Among the entries below, only the lines starting at the one with "intros status _. apply E1." and ending at the one with "(** C23: A logging", both included, are to be printed exactly.

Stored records
··········

(** ** The property *)
Section claims.
Context `{Double} {HN : Numeric} {P : Type} {LP : LoggingProtocol P}.
Lemma run_started_leaves (session : LoggingSession) fuel : 0 < car_silence_miss_threshold (policy_ session) -> legal session [ECancelled false] ->
  let ev := [ECancelled false] in
  leaves (P := P) ev (run_started session fuel) (fun answer ev' => exists r mid, ev' = ev ++ EStart r :: mid /\ stops mid = 0%nat
    /\ legal session ev' /\ (forall e, r = Some (Err e) -> mid = [] /\ answer = Some (Err e))
    /\ (forall status, r = Some (Ok tt) -> answer = Some status -> ended session ev' status)
    /\ (answer = None -> told ev' = told ev /\ (hung ev' \/ cancels ev' = (cancels ev + fuel)%nat))).
Proof.
  cbv zeta. set (ev := [ECancelled false]). intros Ht Hl. unfold run_started. apply leaves_ask. intros r.
  assert (legal session (ev ++ [EStart r])) as Hl1 by (apply legal_snoc; [done|by left]).
  destruct r as [[[]|e]|].
  - apply leaves_emit. eapply leaves_weaken; [apply turns_leaves; [done|]|].
    + split; cbn [consecutive_misses last_state first_state]; log_simpl; [done|lia|done| |done|done|by apply legal_snoc].
      unfold expected. by rewrite (proj2 (Z.leb_gt _ _)).
    + intros answer ev' (S1 & (post & ->) & L1 & C1 & E1 & H1). exists (Some (Ok tt)), (EState kRunning :: post). revert S1 C1 H1. log_simpl.
      rewrite <- !app_assoc in *. cbn [app] in *. intros S1 C1 H1. split_and!; try done.
      intros status _. apply E1.
  - apply leaves_ret. exists (Some (Err e)), []. split_and!; try done.
  - apply leaves_ret. exists None, []. split_and!; try done. intros _. log_simpl. split; [lia|]. left. eexists _, _. by split; [|left].
Qed.
(** The events of a run and its answer. *)
Definition run_outcome (session : LoggingSession) (fuel : nat) (answer : option Status) (ev : list RunEvent) : Prop :=
  legal session ev
  /\ (ev = [ECancelled true] /\ answer = Some cancelled_run
      \/ exists r mid, stops mid = 0%nat /\ (forall e, r = Some (Err e) -> mid = [] /\ answer = Some (Err e))
         /\ match answer with
            | Some status => (r = Some (Ok tt) -> ended session (ECancelled false :: EStart r :: mid) status)
                /\ exists stopped, ev = ECancelled false :: EStart r :: mid ++ EStop stopped
                :: match stopped with Ok _ => [] | Err e => [EDiagnostic (detail e)] end
            | None => ev = ECancelled false :: EStart r :: mid /\ told ev = 0%nat /\ (hung ev \/ cancels ev = S fuel)
            end).
(** C23: A logging run, over any protocol and whatever it answers. Cancelled at once, it
    calls nothing. Otherwise it starts the protocol, and when it returns it has stopped
    it, exactly once and after every other call, reporting a failure to stop. At the top
    of every turn the state last reported is the one the answers amount to (not responding
    exactly when the silent polls since the last answer or successful start reach the
    threshold), every answered poll was followed by the report of exactly the conversions
    of its samples, in order (no value where the channel's configuration does not convert
    one), and no restart is outstanding: the protocol is restarted right after a silent
    poll, exactly when the silent polls number the restart threshold plus a multiple of
    the retry period. The run ends with the failed start, or only when it is told to stop,
    by an error of a poll or restart other than a bad response, or by a sample that does
    not convert, with that as its answer; a run not over after [fuel] turns waits in a
    call of the protocol, or has asked for cancellation that often and was never told yes. *)
Theorem logging_run_reports (session : LoggingSession) fuel (p : P) :
  ValidPolicy (policy_ session) = true ->
  let '(answer, (_, ev)) := Run session fuel (p, []) in
  run_outcome session fuel answer ev.
Proof.
  intros Hp. assert (0 < car_silence_miss_threshold (policy_ session)) as Ht.
  { unfold ValidPolicy in Hp. rewrite !andb_true_iff, !Z.ltb_lt in Hp. tauto. }
  enough (leaves (P := P) [] (Run session fuel) (run_outcome session fuel)) as Hrun.
  { specialize (Hrun p). by destruct (Run session fuel (p, [])) as [answer [p' ev]]. }
  unfold Run. apply leaves_ask. intros cancelled. cbn [app].
  assert (legal session [ECancelled cancelled]) as Hl by (apply (legal_snoc _ []); [apply legal_nil|by left]).
  destruct cancelled; [apply leaves_ret; split; [done|by left]|].
  eapply leaves_bind; [by apply run_started_leaves|]. intros [status|] ev (r & mid & -> & S1 & L1 & F1 & E1 & N1).
  - eapply (leaves_bind _ _ _ (fun _ ev' => exists stopped, ev' = ([ECancelled false] ++ EStart r :: mid) ++ EStop stopped
      :: match stopped with Ok _ => [] | Err e => [EDiagnostic (detail e)] end)).
    + unfold stop. apply leaves_ask. intros stopped. destruct stopped as [[]|e]; [by apply leaves_ret; exists (Ok tt)|].
      intros p0. cbn. exists (Err e). by rewrite <- !app_assoc.
    + intros _ ev' [stopped ->]. apply leaves_ret. split.
      * rewrite cons_middle, app_assoc. destruct stopped as [[]|e]; rewrite ?app_nil_r; repeat (apply legal_snoc; [|done]); done.
      * right. exists r, mid. split_and!; try done; [|exists stopped; by rewrite <- app_assoc]. intros Hr. by apply E1.
  - apply leaves_ret. split; [done|]. right. exists r, mid. destruct (N1 eq_refl) as [D C]. split_and!; done.
Qed.
End claims.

··········

### Written solution
      intros status _. apply E1.
  - apply leaves_ret. exists (Some (Err e)), []. split_and!; try done.
  - apply leaves_ret. exists None, []. split_and!; try done. intros _. log_simpl. split; [lia|]. left. eexists _, _. by split; [|left].
Qed.
(** The events of a run and its answer. *)
Definition run_outcome (session : LoggingSession) (fuel : nat) (answer : option Status) (ev : list RunEvent) : Prop :=
  legal session ev
  /\ (ev = [ECancelled true] /\ answer = Some cancelled_run
      \/ exists r mid, stops mid = 0%nat /\ (forall e, r = Some (Err e) -> mid = [] /\ answer = Some (Err e))
         /\ match answer with
            | Some status => (r = Some (Ok tt) -> ended session (ECancelled false :: EStart r :: mid) status)
                /\ exists stopped, ev = ECancelled false :: EStart r :: mid ++ EStop stopped
                :: match stopped with Ok _ => [] | Err e => [EDiagnostic (detail e)] end
            | None => ev = ECancelled false :: EStart r :: mid /\ told ev = 0%nat /\ (hung ev \/ cancels ev = S fuel)
            end).
(** C23: A logging run, over any protocol and whatever it answers. Cancelled at once, it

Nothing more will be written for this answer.